The figure caption to the IPCC figure in the 2005 NRC Report states,
“FIGURE 2-1 Estimated radiative forcings since preindustrial times for the Earth and troposphere system (TOA radiative forcing with adjusted stratospheric temperatures). The height of the rectangular bar denotes a central or best estimate of the forcing, while each vertical line is an estimate of the uncertainty range associated with the forcing, guided by the spread in the published record and physical understanding, and with no statistical connotation. Each forcing agent is associated with a level of scientific understanding, which is based on an assessment of the nature of assumptions involved, the uncertainties prevailing about the processes that govern the forcing, and the resulting confidence in the numerical values of the estimate. On the vertical axis, the direction of expected surface temperature change due to each radiative forcing is indicated by the labels ‘warming’ and ‘cooling.’ SOURCE: IPCC (2001).”
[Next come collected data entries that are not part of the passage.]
(* ===== verification/QueryEval.v ===== *)
(** * The query evaluator (internal/query/evaluator.go)

    The evaluator turns a query tree either into an [IssueFilter] that the
    database answers alone, or into an in-memory predicate with a filter that
    only narrows the candidates.  One definition per method; the reference
    time is the [now] argument, a method that assigns fields of the filter
    takes the filter and returns the new one. *)

From stdpp Require Import base option list strings gmap.
From Stdlib Require Import Ascii ZArith Lia.
From S2P Require Import Prelude GoStr GoTime Types IssueFilter TimeParsing QueryLexer QueryParser.

Open Scope string_scope.
Open Scope Z_scope.

(** internal/storage/metadata.go: [^[a-zA-Z_][a-zA-Z0-9_./]*$]. *)
Definition key_start (c : ascii) : bool := in_range 65 90 c || in_range 97 122 c || Ascii.eqb c "_".
Definition key_char (c : ascii) : bool :=
  key_start c || in_range 48 57 c || Ascii.eqb c "." || Ascii.eqb c "/".
Definition validMetadataKeyRe (key : string) : bool :=
  match key with
  | "" => false
  | String c rest => key_start c && str_forallb key_char rest
  end.
Definition ValidateMetadataKey (key : string) : result unit :=
  if validMetadataKeyRe key then Ok tt
  else Err (Errorf "invalid metadata key %q: must match %s" [key; "^[a-zA-Z_][a-zA-Z0-9_./]*$"]).

(** [strings.Trim(s, q)] for a one-byte cutset. *)
Fixpoint trim_left_byte (q : ascii) (s : string) : string :=
  match s with
  | String c s' => if Ascii.eqb c q then trim_left_byte q s' else s
  | "" => ""
  end.
Definition trim_byte (q : ascii) (s : string) : string :=
  str_rev_app (trim_left_byte q (str_rev_app (trim_left_byte q s) "")) "".

Definition quote_char : ascii := byte 34.

Definition Predicate := Issue.t -> bool.

Record QueryResult := {
  QFilter : Filter.t;
  QPredicate : option Predicate;
  RequiresPredicate : bool;
}.

Section Eval.
Context `{GoUnicode} `{GoJSON} `{WhenParser}.
Variable now : time.

Definition unsupported (fmt : string) : error := Errorf fmt [].

(** [comp.Value == "" || ToLower(comp.Value) == "none" || ... "null"]. *)
Definition is_none (v : string) : bool :=
  (v ==? "") || (ToLower v ==? "none") || (ToLower v ==? "null").

(** *** Times *)

Definition parseDurationAgo (s : string) : result time :=
  let negated := "-" ++ TrimPrefix s "+" in
  ParseCompactDuration negated now.

Definition parseTimeValue (comp : Comparison) : result time :=
  if ValueType comp ==? TokenDuration then parseDurationAgo (CValue comp)
  else ParseRelativeTime (CValue comp) now.

Definition day_start (t : time) : time := Date (Year t) (Month t) (Day t) 0 0 (t_off t).
Definition end_of_day (t : time) : time :=
  Date (Year t) (Month t) (Day t) ((23 * 60 + 59) * 60 + 59) 999999999 (t_off t).

Definition invalid_time (field : string) {A} (r : result A) : result A :=
  match r with
  | Ok t => Ok t
  | Err e => Err (Errorf ("invalid " ++ field ++ " time: %w") (err_fmt e :: err_args e))
  end.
The first comment on the IPCC figure is that the magnitude of the warming and cooling terms listed on the left-hand vertical axis are not the current radiative forcing. The magnitudes plotted are the difference of the estimated fluxes between the preindustrial times and 2000. For example, some of the radiative forcing of the well-mixed greenhouse gases presumably resulted in an adjustment in the Earth’s radiative budget before the 20th century. This is the reason for the last sentence in the NRC figure caption with respect to the IPCC figure where the Committee elected to clarify that the terms “warming” and “cooling” do not refer to the current magnitudes of radiative forcing. The current radiative forcing of the well-mixed greenhouse gases is not 2.4 Watts per meter squared.
Secondly, the IPCC figure recognizes the ” very low” level of scientific understanding of a number of the radiative forcings. This uncertainty should have immediately raised concerns about using the climate models as skillful projections. Recently, even the radiative forcings of the well-mixed greenhouse gases have seen a new uncertainty (with respect to methane), as discussed on this weblog (More Complications on Quantifying the Radiative Effects of Well-mixed Greenhouse Gases“).
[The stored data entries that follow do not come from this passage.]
Inductive clause :=
| CQueryID (lowerQuery : string)
| CQueryText (lowerQuery : string)
| CLowerContains (col : text_column) (lowered : string)
| CTextEq (col : text_column) (v : string)
| CTextIn (col : text_column) (vs : list string)
| CTextNotIn (col : text_column) (vs : list string)
| CPriority (cmp : int_cmp) (p : Z)
| CIDIn (ids : list string)
| CPrefix (col : text_column) (prefix : string)
| CParent (parentID : string)
| CNoParent
| CLabel (label : string)
| CLabelsAny (labels : list string)
| CExcludeLabels (labels : list string)
| CNoLabels
| CLabelPattern (pattern : string)
| CLabelRegex (regex : string)
| CFlag (col : flag_column) (b : bool)
| CEphemeralTier (b : bool)
| CIsBlocked (b : bool)
| CEmpty (col : text_column)
| CAfter (col : time_column) (t : time)
| CBefore (col : time_column) (t : time)
| CKeyset (t : time) (id : string)
| CKeysetPriority (p : Z) (t : time) (id : string)
| CDeferred
| COverdue (now : time)
| CHasMetadataKey (key : string)
| CMetadataField (key value : string).

(** [n] placeholders joined by [sep]. *)
Definition placeholders (n : nat) (sep : string) : string := Join (repeat "?" n) sep.

Definition KeysetCreatedAtIDPredicate : string :=
  "(created_at <= ? AND ((created_at < ?) OR (id > ?)))".
Definition KeysetPriorityCreatedAtIDPredicate : string :=
  "(priority >= ? AND ((priority > ?) OR " ++ KeysetCreatedAtIDPredicate ++ "))".

Definition clause_sql (tables : FilterTables) (c : clause) : string :=
  match c with
  | CQueryID _ => "(id = ? OR id LIKE ? OR LOWER(title) LIKE ? OR LOWER(external_ref) LIKE ?)"
  | CQueryText _ => "(LOWER(title) LIKE ? OR id LIKE ?)"
  | CLowerContains col _ => "LOWER(" ++ text_name col ++ ") LIKE ?"
  | CTextEq col _ => text_name col ++ " = ?"
  | CTextIn col vs => text_name col ++ " IN (" ++ placeholders (length vs) "," ++ ")"
  | CTextNotIn col vs => text_name col ++ " NOT IN (" ++ placeholders (length vs) "," ++ ")"
  | CPriority IEq _ => "priority = ?"
  | CPriority IGe _ => "priority >= ?"
  | CPriority ILe _ => "priority <= ?"
  | CIDIn ids => "id IN (" ++ placeholders (length ids) ", " ++ ")"
  | CPrefix col _ => text_name col ++ " LIKE ?"
  | CParent _ =>
      "(id IN (SELECT issue_id FROM " ++ Dependencies tables ++ " WHERE type = 'parent-child' AND "
      ++ DepTargetExpr ++ " = ?) OR (id LIKE CONCAT(?, '.%') AND id NOT IN (SELECT issue_id FROM "
      ++ Dependencies tables ++ " WHERE type = 'parent-child')))"
  | CNoParent =>
      "id NOT IN (SELECT issue_id FROM " ++ Dependencies tables ++ " WHERE type = 'parent-child')"
  | CLabel _ => "id IN (SELECT issue_id FROM " ++ TLabels tables ++ " WHERE label = ?)"
  | CLabelsAny ls =>
      "id IN (SELECT issue_id FROM " ++ TLabels tables ++ " WHERE label IN ("
      ++ placeholders (length ls) ", " ++ "))"
  | CExcludeLabels ls =>
      "id NOT IN (SELECT issue_id FROM " ++ TLabels tables ++ " WHERE label IN ("
      ++ placeholders (length ls) ", " ++ "))"
  | CNoLabels => "id NOT IN (SELECT DISTINCT issue_id FROM " ++ TLabels tables ++ ")"
  | CLabelPattern _ => "id IN (SELECT issue_id FROM " ++ TLabels tables ++ " WHERE label LIKE ? ESCAPE '|')"
  | CLabelRegex _ => "id IN (SELECT issue_id FROM " ++ TLabels tables ++ " WHERE label REGEXP ?)"
  | CFlag col true => flag_name col ++ " = 1"
  | CFlag col false => "(" ++ flag_name col ++ " = 0 OR " ++ flag_name col ++ " IS NULL)"
  | CEphemeralTier true => "(ephemeral = 1 OR (wisp_type IS NOT NULL AND wisp_type <> ''))"
  | CEphemeralTier false =>
      "((ephemeral = 0 OR ephemeral IS NULL) AND (wisp_type = '' OR wisp_type IS NULL))"
  | CIsBlocked _ => "is_blocked = ?"
  | CEmpty col => "(" ++ text_name col ++ " IS NULL OR " ++ text_name col ++ " = '')"
  | CAfter col _ => time_name col ++ " > ?"
  | CBefore col _ => time_name col ++ " < ?"
  | CKeyset _ _ => KeysetCreatedAtIDPredicate
  | CKeysetPriority _ _ _ => KeysetPriorityCreatedAtIDPredicate
  | CDeferred => "(defer_until IS NOT NULL OR status = ?)"
  | COverdue _ => "due_at IS NOT NULL AND due_at < ? AND status != ?"
  | CHasMetadataKey _ => "JSON_EXTRACT(metadata, ?) IS NOT NULL"
  | CMetadataField _ _ => "JSON_UNQUOTE(JSON_EXTRACT(metadata, ?)) = ?"
  end.

Definition clause_args (c : clause) : list arg :=
  match c with
  | CQueryID q => [AStr q; AStr (q ++ "%"); AStr ("%" ++ q ++ "%"); AStr ("%" ++ q ++ "%")]
  | CQueryText q => [AStr ("%" ++ q ++ "%"); AStr ("%" ++ q ++ "%")]
  | CLowerContains _ v => [AStr ("%" ++ v ++ "%")]
  | CTextEq _ v => [AStr v]
  | CTextIn _ vs | CTextNotIn _ vs | CIDIn vs | CLabelsAny vs | CExcludeLabels vs => map AStr vs
  | CPriority _ p => [AInt p]
  | CPrefix _ p => [AStr (p ++ "%")]
  | CParent p => [AStr p; AStr p]
  | CNoParent | CNoLabels | CFlag _ _ | CEphemeralTier _ | CEmpty _ => []
  | CLabel l => [AStr l]
  | CLabelPattern p => [AStr (globToLikePattern p)]
  | CLabelRegex r => [AStr r]
  | CIsBlocked b => [AInt (if b then 1 else 0)]
  | CAfter _ t | CBefore _ t => [ARFC3339 t]
  | CKeyset t id => [ATime (UTC t); ATime (UTC t); AStr id]
  | CKeysetPriority p t id => [AInt p; AInt p; ATime (UTC t); ATime (UTC t); AStr id]
  | CDeferred => [AStr StatusDeferred]
  | COverdue now => [ARFC3339 now; AStr StatusClosed]
  | CHasMetadataKey k => [AStr (JSONMetadataPath k)]
  | CMetadataField k v => [AStr (JSONMetadataPath k); AStr v]
  end.

(** ** Building the clauses *)

Definition when_ (b : bool) (c : clause) : list clause := if b then [c] else [].
Definition given {A} (o : option A) (f : A -> clause) : list clause :=
  match o with Some a => [f a] | None => [] end.
Definition nonempty {A} (l : list A) : bool := match l with [] => false | _ => true end.

(** Go's order on strings: bytewise. *)
Definition str_le (a b : string) : Prop := String.leb a b = true.
#[export] Instance str_le_dec : RelDecision str_le.
Proof. intros a b. unfold str_le. apply _. Defined.

(** [sort.Strings] of the keys of a map. *)
Definition sorted_keys (m : gmap string string) : list string :=
  merge_sort str_le (map fst (map_to_list m)).

Fixpoint metadata_field_clauses (fields : gmap string string) (keys : list string) : result (list clause) :=
  match keys with
  | [] => Ok []
  | k :: keys =>
      let* _ := ValidateMetadataKey k in
      let* rest := metadata_field_clauses fields keys in
      Ok (CMetadataField k (default "" (fields !! k)) :: rest)
  end.

Definition AppendMetadataClauses (where_ : list clause) (hasKey : string) (fields : gmap string string)
    : result (list clause) :=
  let* where1 :=
    if hasKey !=? "" then
      let* _ := ValidateMetadataKey hasKey in
      Ok (where_ ++ [CHasMetadataKey hasKey])%list
    else Ok where_ in
  let* rest := metadata_field_clauses fields (sorted_keys fields) in
  Ok (where1 ++ rest)%list.

Section Build.
Context `{GoUnicode}.

Definition query_clauses (query : string) : list clause :=
  if query !=? "" then
    let lowerQuery := ToLower query in
    if LooksLikeIssueID query then [CQueryID lowerQuery] else [CQueryText lowerQuery]
  else [].

Definition contains_clause (col : text_column) (v : string) : list clause :=
  when_ (v !=? "") (CLowerContains col (ToLower v)).

(** The clauses before the metadata ones, in the order of the source. *)
Definition plain_clauses (query : string) (f : Filter.t) (now : time) : list clause :=
  (query_clauses query
  ++ contains_clause title_col (Filter.TitleSearch f)
  ++ contains_clause title_col (Filter.TitleContains f)
  ++ contains_clause description_col (Filter.DescriptionContains f)
  ++ contains_clause notes_col (Filter.NotesContains f)
  ++ contains_clause external_ref_col (Filter.ExternalRefContains f)
  ++ given (Filter.ExternalRef f) (CTextEq external_ref_col)
  ++ given (Filter.Status f) (CTextEq status_col)
  ++ when_ (nonempty (Filter.Statuses f)) (CTextIn status_col (Filter.Statuses f))
  ++ when_ (nonempty (Filter.ExcludeStatus f)) (CTextNotIn status_col (Filter.ExcludeStatus f))
  ++ given (Filter.IssueType f) (CTextEq issue_type_col)
  ++ when_ (nonempty (Filter.ExcludeTypes f)) (CTextNotIn issue_type_col (Filter.ExcludeTypes f))
  ++ given (Filter.Assignee f) (CTextEq assignee_col)
  ++ given (Filter.Priority f) (CPriority IEq)
  ++ given (Filter.PriorityMin f) (CPriority IGe)
  ++ given (Filter.PriorityMax f) (CPriority ILe)
  ++ when_ (nonempty (Filter.IDs f)) (CIDIn (Filter.IDs f))
  ++ when_ (Filter.IDPrefix f !=? "") (CPrefix id_col (Filter.IDPrefix f))
  ++ when_ (Filter.SpecIDPrefix f !=? "") (CPrefix spec_id_col (Filter.SpecIDPrefix f))
  ++ given (Filter.ParentID f) CParent
  ++ when_ (Filter.NoParent f) CNoParent
  ++ given (Filter.MolType f) (CTextEq mol_type_col)
  ++ given (Filter.WispType f) (CTextEq wisp_type_col)
  ++ map CLabel (Filter.Labels f)
  ++ when_ (nonempty (Filter.LabelsAny f)) (CLabelsAny (Filter.LabelsAny f))
  ++ when_ (nonempty (Filter.ExcludeLabels f)) (CExcludeLabels (Filter.ExcludeLabels f))
  ++ when_ (Filter.NoLabels f) CNoLabels
  ++ when_ (Filter.LabelPattern f !=? "") (CLabelPattern (Filter.LabelPattern f))
  ++ when_ (Filter.LabelRegex f !=? "") (CLabelRegex (Filter.LabelRegex f))
  ++ given (Filter.Pinned f) (CFlag pinned_col)
  ++ given (Filter.SourceRepo f) (CTextEq source_repo_col)
  ++ given (Filter.Ephemeral f) (CFlag ephemeral_col)
  ++ given (Filter.EphemeralTier f) CEphemeralTier
  ++ given (Filter.IsTemplate f) (CFlag is_template_col)
  ++ given (Filter.IsBlocked f) CIsBlocked
  ++ when_ (Filter.EmptyDescription f) (CEmpty description_col)
  ++ when_ (Filter.NoAssignee f) (CEmpty assignee_col)
  ++ given (Filter.CreatedAfter f) (CAfter created_at_col)
  ++ given (Filter.CreatedBefore f) (CBefore created_at_col)
  ++ given (Filter.UpdatedAfter f) (CAfter updated_at_col)
  ++ given (Filter.UpdatedBefore f) (CBefore updated_at_col)
  ++ given (Filter.ClosedAfter f) (CAfter closed_at_col)
  ++ given (Filter.ClosedBefore f) (CBefore closed_at_col)
  ++ given (Filter.StartedAfter f) (CAfter started_at_col)
  ++ given (Filter.StartedBefore f) (CBefore started_at_col)
  ++ given (Filter.DeferAfter f) (CAfter defer_until_col)
  ++ given (Filter.DeferBefore f) (CBefore defer_until_col)
  ++ given (Filter.DueAfter f) (CAfter due_at_col)
  ++ given (Filter.DueBefore f) (CBefore due_at_col)
  ++ given (Filter.AfterCreatedAt f)
       (fun ac => match Filter.AfterPriority f with
                  | Some ap => CKeysetPriority ap ac (Filter.AfterID f)
                  | None => CKeyset ac (Filter.AfterID f)
                  end)
  ++ when_ (Filter.Deferred f) CDeferred
  ++ when_ (Filter.Overdue f) (COverdue now))%list.

(** The clauses of a query string and a filter; [now] is [time.Now()]. *)
Definition BuildIssueFilterClauses (query : string) (f : Filter.t) (now : time)
    : result (list clause) :=
  AppendMetadataClauses (plain_clauses query f now) (Filter.HasMetadataKey f) (Filter.MetadataFields f).

(** The [whereClauses] and [args] the source returns. *)
Definition where_sql (tables : FilterTables) (cs : list clause) : list string := map (clause_sql tables) cs.
Definition where_args (cs : list clause) : list arg := flat_map clause_args cs.
End Build.

(** ** What a clause selects *)

(** The functions of the database engine that the clauses call. *)
Class SQLEngine := {
  sql_lower : string -> string;
  sql_regexp : string -> string -> bool;
  json_extract : string -> string -> option string;   (* document, path *)
  json_unquote : string -> string;
}.

(** The rows of the dependency table with type parent-child: child, parent. *)
Definition parent_rows := list (string * string).

Section Holds.
Context `{SQLEngine}.
Variable parents : parent_rows.

Definition text_value (c : text_column) (i : Issue.t) : option string :=
  match c with
  | id_col => Some (Issue.ID i)
  | title_col => Some (Issue.Title i)
  | description_col => Some (Issue.Description i)
  | notes_col => Some (Issue.Notes i)
  | external_ref_col => Issue.ExternalRef i
  | status_col => Some (Issue.Status i)
  | issue_type_col => Some (Issue.IssueType i)
  | assignee_col => Some (Issue.Assignee i)
  | spec_id_col => Some (Issue.SpecID i)
  | mol_type_col => Some (Issue.MolType i)
  | wisp_type_col => Some (Issue.WispType i)
  | source_repo_col => Some (Issue.SourceRepo i)
  end.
On page 30, the 2005 NRC report summarized the perspective on this figure as follows,
“Figure 2-1 has been an effective way to portray the relative magnitudes of different radiative forcings, the associated scientific uncertainties, and an assessment of the current level of understanding. It has been used widely in the scientific and policy communities. However, it has some important limitations, including the following:
The figure does not provide information about the timescales over which each of the forcings is active. For example, the greenhouse gases in the first bar (CO2, CH4, N2O, and halocarbons) remain in the atmosphere for decades or longer, whereas the various aerosols persist for days to weeks.
The figure shows globally-averaged forcings and therefore does not provide information about regional variation in forcing or vertical partitioning of forcing.
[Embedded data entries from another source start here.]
(* ===== verification/QuerySound.v ===== *)
(** * The two executions of a query agree

    A query tree is answered either by the filter that [buildFilter] builds,
    run as SQL, or by the predicate of [buildPredicate] over the rows that the
    filter of [extractBaseFilters] lets through.  This file relates the two:
    for the comparisons whose two translations mean the same ([agrees]), the
    filter-only execution selects the rows the predicate accepts, and the
    narrowing filter of the predicate execution never hides one of them. *)

From stdpp Require Import base option list strings gmap sorting.
From Stdlib Require Import Ascii ZArith Lia.
From S2P Require Import Prelude GoStr GoTime Types IssueFilter TimeParsing QueryLexer QueryParser QueryEval FilterSQL.

Open Scope string_scope.
Open Scope Z_scope.

(** ** The filter as independent slots

    One slot per clause group of [plain_clauses]; an assignment to a filter
    field changes one slot. *)

Inductive slot :=
| sTitleSearch | sTitleContains | sDescriptionContains | sNotesContains | sExternalRefContains
| sExternalRef | sStatus | sStatuses | sExcludeStatus | sIssueType | sExcludeTypes | sAssignee
| sPriority | sPriorityMin | sPriorityMax | sIDs | sIDPrefix | sSpecIDPrefix | sParentID | sNoParent
| sMolType | sWispType | sLabels | sLabelsAny | sExcludeLabels | sNoLabels | sLabelPattern
| sLabelRegex | sPinned | sSourceRepo | sEphemeral | sEphemeralTier | sIsTemplate | sIsBlocked
| sEmptyDescription | sNoAssignee | sCreatedAfter | sCreatedBefore | sUpdatedAfter | sUpdatedBefore
| sClosedAfter | sClosedBefore | sStartedAfter | sStartedBefore | sDeferAfter | sDeferBefore
| sDueAfter | sDueBefore | sKeyset | sDeferred | sOverdue.

#[export] Instance slot_eq_dec : EqDecision slot.
Proof. solve_decision. Defined.

Definition all_slots : list slot :=
  [sTitleSearch; sTitleContains; sDescriptionContains; sNotesContains; sExternalRefContains;
   sExternalRef; sStatus; sStatuses; sExcludeStatus; sIssueType; sExcludeTypes; sAssignee;
   sPriority; sPriorityMin; sPriorityMax; sIDs; sIDPrefix; sSpecIDPrefix; sParentID; sNoParent;
   sMolType; sWispType; sLabels; sLabelsAny; sExcludeLabels; sNoLabels; sLabelPattern;
   sLabelRegex; sPinned; sSourceRepo; sEphemeral; sEphemeralTier; sIsTemplate; sIsBlocked;
   sEmptyDescription; sNoAssignee; sCreatedAfter; sCreatedBefore; sUpdatedAfter; sUpdatedBefore;
   sClosedAfter; sClosedBefore; sStartedAfter; sStartedBefore; sDeferAfter; sDeferBefore;
   sDueAfter; sDueBefore; sKeyset; sDeferred; sOverdue].

Section Slots.
Context `{GoUnicode}.
Variable now : time.

Definition group (s : slot) (f : Filter.t) : list clause :=
  match s with
  | sTitleSearch => contains_clause title_col (Filter.TitleSearch f)
  | sTitleContains => contains_clause title_col (Filter.TitleContains f)
  | sDescriptionContains => contains_clause description_col (Filter.DescriptionContains f)
  | sNotesContains => contains_clause notes_col (Filter.NotesContains f)
  | sExternalRefContains => contains_clause external_ref_col (Filter.ExternalRefContains f)
  | sExternalRef => given (Filter.ExternalRef f) (CTextEq external_ref_col)
  | sStatus => given (Filter.Status f) (CTextEq status_col)
  | sStatuses => when_ (nonempty (Filter.Statuses f)) (CTextIn status_col (Filter.Statuses f))
  | sExcludeStatus =>
      when_ (nonempty (Filter.ExcludeStatus f)) (CTextNotIn status_col (Filter.ExcludeStatus f))
  | sIssueType => given (Filter.IssueType f) (CTextEq issue_type_col)
  | sExcludeTypes =>
      when_ (nonempty (Filter.ExcludeTypes f)) (CTextNotIn issue_type_col (Filter.ExcludeTypes f))
  | sAssignee => given (Filter.Assignee f) (CTextEq assignee_col)
  | sPriority => given (Filter.Priority f) (CPriority IEq)
  | sPriorityMin => given (Filter.PriorityMin f) (CPriority IGe)
  | sPriorityMax => given (Filter.PriorityMax f) (CPriority ILe)
  | sIDs => when_ (nonempty (Filter.IDs f)) (CIDIn (Filter.IDs f))
  | sIDPrefix => when_ (Filter.IDPrefix f !=? "") (CPrefix id_col (Filter.IDPrefix f))
  | sSpecIDPrefix => when_ (Filter.SpecIDPrefix f !=? "") (CPrefix spec_id_col (Filter.SpecIDPrefix f))
  | sParentID => given (Filter.ParentID f) CParent
  | sNoParent => when_ (Filter.NoParent f) CNoParent
  | sMolType => given (Filter.MolType f) (CTextEq mol_type_col)
  | sWispType => given (Filter.WispType f) (CTextEq wisp_type_col)
  | sLabels => map CLabel (Filter.Labels f)
  | sLabelsAny => when_ (nonempty (Filter.LabelsAny f)) (CLabelsAny (Filter.LabelsAny f))
  | sExcludeLabels => when_ (nonempty (Filter.ExcludeLabels f)) (CExcludeLabels (Filter.ExcludeLabels f))
  | sNoLabels => when_ (Filter.NoLabels f) CNoLabels
  | sLabelPattern => when_ (Filter.LabelPattern f !=? "") (CLabelPattern (Filter.LabelPattern f))
  | sLabelRegex => when_ (Filter.LabelRegex f !=? "") (CLabelRegex (Filter.LabelRegex f))
  | sPinned => given (Filter.Pinned f) (CFlag pinned_col)
  | sSourceRepo => given (Filter.SourceRepo f) (CTextEq source_repo_col)
  | sEphemeral => given (Filter.Ephemeral f) (CFlag ephemeral_col)
  | sEphemeralTier => given (Filter.EphemeralTier f) CEphemeralTier
  | sIsTemplate => given (Filter.IsTemplate f) (CFlag is_template_col)
  | sIsBlocked => given (Filter.IsBlocked f) CIsBlocked
  | sEmptyDescription => when_ (Filter.EmptyDescription f) (CEmpty description_col)
  | sNoAssignee => when_ (Filter.NoAssignee f) (CEmpty assignee_col)
  | sCreatedAfter => given (Filter.CreatedAfter f) (CAfter created_at_col)
  | sCreatedBefore => given (Filter.CreatedBefore f) (CBefore created_at_col)
  | sUpdatedAfter => given (Filter.UpdatedAfter f) (CAfter updated_at_col)
  | sUpdatedBefore => given (Filter.UpdatedBefore f) (CBefore updated_at_col)
  | sClosedAfter => given (Filter.ClosedAfter f) (CAfter closed_at_col)
  | sClosedBefore => given (Filter.ClosedBefore f) (CBefore closed_at_col)
  | sStartedAfter => given (Filter.StartedAfter f) (CAfter started_at_col)
  | sStartedBefore => given (Filter.StartedBefore f) (CBefore started_at_col)
  | sDeferAfter => given (Filter.DeferAfter f) (CAfter defer_until_col)
  | sDeferBefore => given (Filter.DeferBefore f) (CBefore defer_until_col)
  | sDueAfter => given (Filter.DueAfter f) (CAfter due_at_col)
  | sDueBefore => given (Filter.DueBefore f) (CBefore due_at_col)
  | sKeyset =>
      given (Filter.AfterCreatedAt f)
        (fun ac => match Filter.AfterPriority f with
                   | Some ap => CKeysetPriority ap ac (Filter.AfterID f)
                   | None => CKeyset ac (Filter.AfterID f)
                   end)
  | sDeferred => when_ (Filter.Deferred f) CDeferred
  | sOverdue => when_ (Filter.Overdue f) (COverdue now)
  end.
The figure does not provide information about other climate effects of each forcing agent, such as impacts on the hydrological cycle.
The figure gives the impression that one can simply sum the bars to determine an overall or net radiative forcing; however, such a calculation does not give a reasonable description of the cumulative effect of all the forcings.
The uncertainty ranges are generally estimated from the range of published values and cannot be readily combined to determine a cumulative uncertainty.
The figure does not consistently indicate the forcing associated with specific sources (e.g., coal, gas, agricultural practices).
The figure omits nonradiative forcings as discussed in this report.
Although it would be unrealistic to expect a single figure to fully portray all of these aspects of radiative forcings, there are clearly opportunities to improve upon Figure 2-1 and to introduce new figures that address these limitations in the next IPCC report.”
Clearly, there is a National Research Council recommendation that the new IPCC Report address these issues. My reading of the IPCC Report so far, however, (see the post entitled “Overlooked Issues in Prior IPCC Reports and the Current IPCC Report Process: Is There a Change From the Past?“) indicates that the IPCC is ignoring the National Research Council’s report. This is very disappointing, if we want to advance our scientific understanding of climate, rather than use the IPCC process as political advocacy.